Оказалось, что белые собираются гнать заключенных пешком. Стояли 20-градусные морозы, у большинства заключенных не было не только теплой верхней одежды, но многие не имели даже крепких рубах и ходили в лаптях на босу ногу.
Первыми погнали партию красноармейцев в количестве 170 человек, привезенных из Бирска. Их отправили в ночь на 29 декабря.
На утро мы узнали, что кроме бирских из тюрьмы угнали разными партиями более 200 человек. Погнали их пешком по реке Белой, по тракту, по которому отступали белогвардейцы. А когда город и окрестности были заняты Красной армией, то по дороге недалеко да Уфой были найдены трупы тех красноармейцев, которых выгнали первыми. А на реке Белой обнаружен 21 труп изрубленных и расстрелянных политзаключенных из других партий.
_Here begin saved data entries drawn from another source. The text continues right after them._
Definition start_of (filter : gmap string ConfiguredStream) (c : nat) (target : Z) : pgoutputReplicator :=
  mkPgoutput (mkSocket true (lsn c) filter (lsn c) target (cfg_InitialWaitTime cfg)) zero_time ∅ true.
Lemma start_session R c target : NoDup (ID <$> R) → in_session R (start_of (NewTableFilter (Array (NewSet R))) c target) (mkServer ∅ Idle c).
Proof. intros Hnd. by split; [apply filter_by_id|..]. Qed.
Lemma start_sent lim c : fits64 c → sent_since wal lim c (mkServer ∅ Idle c) [].
Proof. intros Hc. split_and!; cbn; [lia|done| |]; unfold changes_in; rewrite window_none by lia; [by intros t ?%elem_of_nil|done]. Qed.

(** Reading from the target on delivers nothing. *)
Lemma loop_at_target filter c ticks received p' l' r : loop ticks received (start_of filter c (lsn c)) [] = Some (p', l', r) → (∀ st, r ≠ WalEnded st) →
  p' = start_of filter c (lsn c) ∧ l' = [] ∧ (r = WalCtxDone ∨ r = WalReached).
Proof.
  destruct ticks as [|t ticks]; [done|]. cbn [pgoutput_loop]. destruct (w_done t); [intros [= <- <- <-]; auto|].
  destruct (_ && _); [intros [= <- <- <-] Hr; by destruct (Hr (Stops wait_error))|]. cbn. rewrite Z.leb_refl. intros [= <- <- <-]. auto.
Qed.

(** One read from the slot's position [c] with target [tg]. *)
Lemma read_from R lim c tg ticks p' l' r : NoDup (ID <$> R) → fits64 c → serves wal lim c ticks → Forall (λ t, w_recv t ≠ RecvEOF) ticks →
  loop ticks false (start_of (NewTableFilter (Array (NewSet R))) c tg) [] = Some (p', l', r) → (∀ st, r ≠ WalEnded st) →
  r = WalCtxDone ∨ r = WalReached ∧ ∃ j, (c ≤ j)%nat ∧ tg ≤ lsn j ∧ fits64 j ∧ conn_open (pg_socket p') = true ∧ ClientXLogPos (pg_socket p') = lsn j
    ∧ (∀ t, t ∈ window wal c j → tx_end t ≤ lim)%nat ∧ adds rows_of R (changes_in wal c j) [] l'.
Proof.
  intros Hnd Hc Hserve Heof Hloop Hr.
  destruct (wal_loop_adds pg_dataTypeConverter wal (wo_order Hwal) (wo_width Hwal) push Hpush R Hnd lim c [] ticks false _ [] _ [] _ _ _
    (start_session R c tg Hnd) (start_sent lim c Hc) (adds_nil _ _ _) Hserve Heof Hloop Hr) as [[x Hx] [->|(-> & j & Hj & Htg & Hpos & Hlim & Hadd)]]; [by left|].
  right. split; [done|]. exists j. rewrite Hx in *. cbn in *. unfold fits64. split_and!; (done || lia).
Qed.

(** A read that no transaction past its target entered holds exactly those up to it. *)
Lemma changes_capped c e j lim : (c ≤ e ≤ j)%nat → (lim ≤ e)%nat → (∀ t, t ∈ window wal c j → tx_end t ≤ lim)%nat → changes_in wal c j = changes_in wal c e.
Proof.
  intros Hcej Hlim Hw. unfold changes_in. rewrite (window_split wal (wo_order Hwal) c e j Hcej) in *. assert (window wal e j = []) as ->; [|by rewrite app_nil_r].
  destruct (window wal e j) as [|t l] eqn:E; [done|]. exfalso. assert (Ht : t ∈ window wal e j) by (rewrite E; left).
  apply list_elem_of_filter in Ht as [Ht _]. specialize (Hw t). rewrite elem_of_app in Hw. specialize (Hw ltac:(right; left)). lia.
Qed.

(** What was pushed completes every stream to the new position. *)
Lemma read_fits sk k e e' fin R l' : to_read_ k e sk fin R → (fin = [] ∧ R = streams ∨ fin ≠ [] ∧ e' = e) →
  (∀ s, s ∈ R → filter (λ d, keep d = true) (Data <$> pushed (ID s) l') ≡ₚ fresh s k e') → (∀ id, (∀ s, s ∈ R → ID s ≠ id) → pushed id l' = []) →
  ∀ s, s ∈ streams → fits_ l' sk k e' s.
Proof.
  intros (Hleft & HF & _) Hor Hnew Hnone s Hs. destruct (HF s Hs) as [Hin|(Hne & Hlt & Hat & Hro & Hother)].
  - left. destruct (Hleft s Hin) as (_ & Hb & Hro). split_and!; auto.
  - right. destruct Hor as [[? _]|[_ ->]]; [done|]. split_and!; auto.
Qed.

Lemma replicate_spec inp p k e rec R r0 cm fin sk lim c p' l' final done :
  slot_at p = lsn c → (k ≤ e)%nat → fits64 e → NoDup (ID <$> R) → to_read_ k e sk fin R →
  (fin = [] ∧ rec = None ∧ R = streams ∨ fin ≠ [] ∧ rec = Some (lsn e) ∧ cm = lsn_text e) →
  (c = k ∨ c = e ∧ ∀ s, s ∈ streams → rows_ sk s e) → serves wal lim c (pi_ticks inp) → (fin ≠ [] → (lim ≤ e)%nat) → Forall (λ t, w_recv t ≠ RecvEOF) (pi_ticks inp) →
  (∃ tg, r0 = PgoutputReplicator (mkPgoutput (mkSocket true (lsn c) (NewTableFilter (Array (NewSet R))) (lsn c) tg (cfg_InitialWaitTime cfg)) zero_time ∅ false)
    ∧ (fin ≠ [] → tg = lsn e)) →
  replicate inp p (lsn_text k) cm rec R r0 push [] = Some (p', l', Streamed final done) →
  ∃ r, p' = with_replicator p r ∧ (done = true ∨ done = false ∧ ∃ e', (k ≤ e')%nat ∧ fits64 e' ∧ final = OneFinal (wal_state (lsn_text e'))
    ∧ conn_open (socket_of r) = true ∧ ClientXLogPos (socket_of r) = lsn e' ∧ (∀ s, s ∈ streams → status_ sk k e' s) ∧ (∀ s, s ∈ streams → fits_ l' sk k e' s)
    ∧ (c = k ∨ e' = e ∧ l' = [])).
Proof.
  intros Hslot Hke He Hnd Hread Hor Hc Hserve Hlim Heof (tg & -> & Htg). unfold replicate. rewrite Hslot.
  destruct (if _ && _ then _ else None) as [err|] eqn:Einv; [done|]. cbn [replicator_StreamChanges]. unfold pgoutput_StreamChanges.
  destruct (pi_start inp); [|done]. cbn [pg_socket txnCommitTime relationIDToMsgMap].
  change (mkPgoutput (mkSocket true (lsn c) ?f _ _ _) _ _ true) with (start_of f c tg).
  destruct (loop (pi_ticks inp) false _ []) as [[[p1 l1] rr]|] eqn:Eloop; [|done]. cbn [fmap option_fmap option_map fst snd]. intros Hres.
  assert (Hend : ∀ st, rr ≠ WalEnded st) by (intros [err|] ->; done).
  assert (Hdone : rr = WalCtxDone → ∃ r, p' = with_replicator p r ∧ done = true).
  { intros ->. destruct rec; injection Hres as <- <- <- <-; by eexists. }
  assert (Hfin : ∀ j e', rr = WalReached → ClientXLogPos (pg_socket p1) = lsn j → conn_open (pg_socket p1) = true → (fin = [] ∧ e' = j ∨ fin ≠ [] ∧ e' = e) →
    ∃ r, p' = with_replicator p r ∧ done = false ∧ l' = l1 ∧ final = OneFinal (wal_state (lsn_text e')) ∧ conn_open (socket_of r) = true ∧ ClientXLogPos (socket_of r) = lsn e').
  { intros j e' -> Hpos Hopen He'. destruct Hor as [(-> & -> & _)|(Hne & -> & ->)], He' as [[? ->]|[? ->]]; try done; injection Hres as <- <- <- <-; eexists; (split; [done|]); cbn;
      rewrite ?Hpos; by split_and!. }
  assert (Hfits64 : fits64 c) by (destruct Hc as [->|[-> _]]; unfold fits64, lsn in *; lia).
  destruct (decide (c = k)) as [->|Hck].
  - destruct (read_from R lim k tg _ _ _ _ Hnd Hfits64 Hserve Heof Eloop Hend) as [Hctx|(Hre & j & Hj & Htj & Hj64 & Hopen & Hpos & Hw & Hadd)].
    { destruct (Hdone Hctx) as (r & -> & ->). exists r. split; [done|by left]. }
    set (e' := if decide (fin = []) then j else e).
    assert (He' : fin = [] ∧ e' = j ∨ fin ≠ [] ∧ e' = e) by (unfold e'; destruct (decide _); auto).
    destruct (Hfin j e' Hre Hpos Hopen He') as (r & -> & -> & -> & -> & Hop & Hps). exists r. split; [done|]. right. split; [done|]. exists e'.
    assert (Hch : changes_in wal k j = changes_in wal k e').
    { destruct He' as [[_ ->]|[Hne ->]]; [done|]. rewrite (Htg Hne) in Htj. apply (changes_capped _ _ _ lim); [unfold lsn in Htj; lia|auto|done]. }
    rewrite Hch in Hadd.
    assert (Hfit : ∀ s, s ∈ streams → fits_ l1 sk k e' s).
    { apply (read_fits sk k e e' fin R); [done| | |apply Hadd].
      - naive_solver.
      - intros s Hs. rewrite (proj1 Hadd s Hs). done. }
    split_and!; try done; [destruct He' as [[_ ->]|[_ ->]]; lia|destruct He' as [[_ ->]|[_ ->]]; done| |by left].
    intros s Hs. eapply fits_status, Hfit, Hs.
  - destruct Hc as [?|[-> Hall]]; [done|]. destruct Hor as [(-> & -> & ->)|(Hne & -> & ->)].
    { destruct streams as [|s0 ss]; [done|]. cbn in Einv. rewrite validate_position, bool_decide_false in Einv; [done|lia|unfold fits64, lsn in *; lia]. }
    rewrite (Htg Hne) in Eloop. destruct (loop_at_target _ _ _ _ _ _ _ Eloop Hend) as (-> & -> & [Hctx|Hre]).
    { destruct (Hdone Hctx) as (r & -> & ->). exists r. split; [done|by left]. }
    destruct (Hfin e e Hre eq_refl eq_refl (or_intror (conj Hne eq_refl))) as (r & -> & -> & -> & -> & Hop & Hps). exists r. split; [done|]. right. split; [done|]. exists e.
    assert (Hfit : ∀ s, s ∈ streams → fits_ [] sk k e s).
    { apply (read_fits sk k e e fin R); [done|auto| |done]. intros s Hs. destruct Hread as (Hleft & _). destruct (Hleft s Hs) as (Hin & _ & Hk). specialize (Hall s Hin).
      unfold holds_rows in Hk, Hall. rewrite Hk, (pg_expected_split s k e Hke), app_assoc in Hall. rewrite <- (app_nil_r (base s ++ expected s k)) in Hall at 1. by apply (inj (app _)) in Hall. }
    split_and!; try done; [|by right]. intros s Hs. eapply fits_status, Hfit, Hs.
Qed.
Мы остались в тюрьме, так как сидели вместе с уголовными и в суматохе белые, повидимому, забыли о нас.
30 декабря вечером передовой отряд Красной армии вошел в Уфу. В камерах тюрьмы заключенные, разумеется, не знали о приходе Красной армии и ожидали эвакуации.
Вдруг вбегает в коридор кавалерист с красной лентой на шапке и громко кричит:
— Товарищи, вы свободны! Сейчас принесут ключи, а кто не хочет ждать — ломай двери.
Тут же принесли ключи и все выскочили из камер при буйных криках радости.
Но тут среди политзаключенных начались сомнения, а вдруг это провокация и белые во дворе приготовили пулеметы, чтобы избавиться от заключенных?
Но когда мы увидели у ворот толпу родственников и знакомых заключенных, наши сомнения кончились. Мы снова оказались на свободе.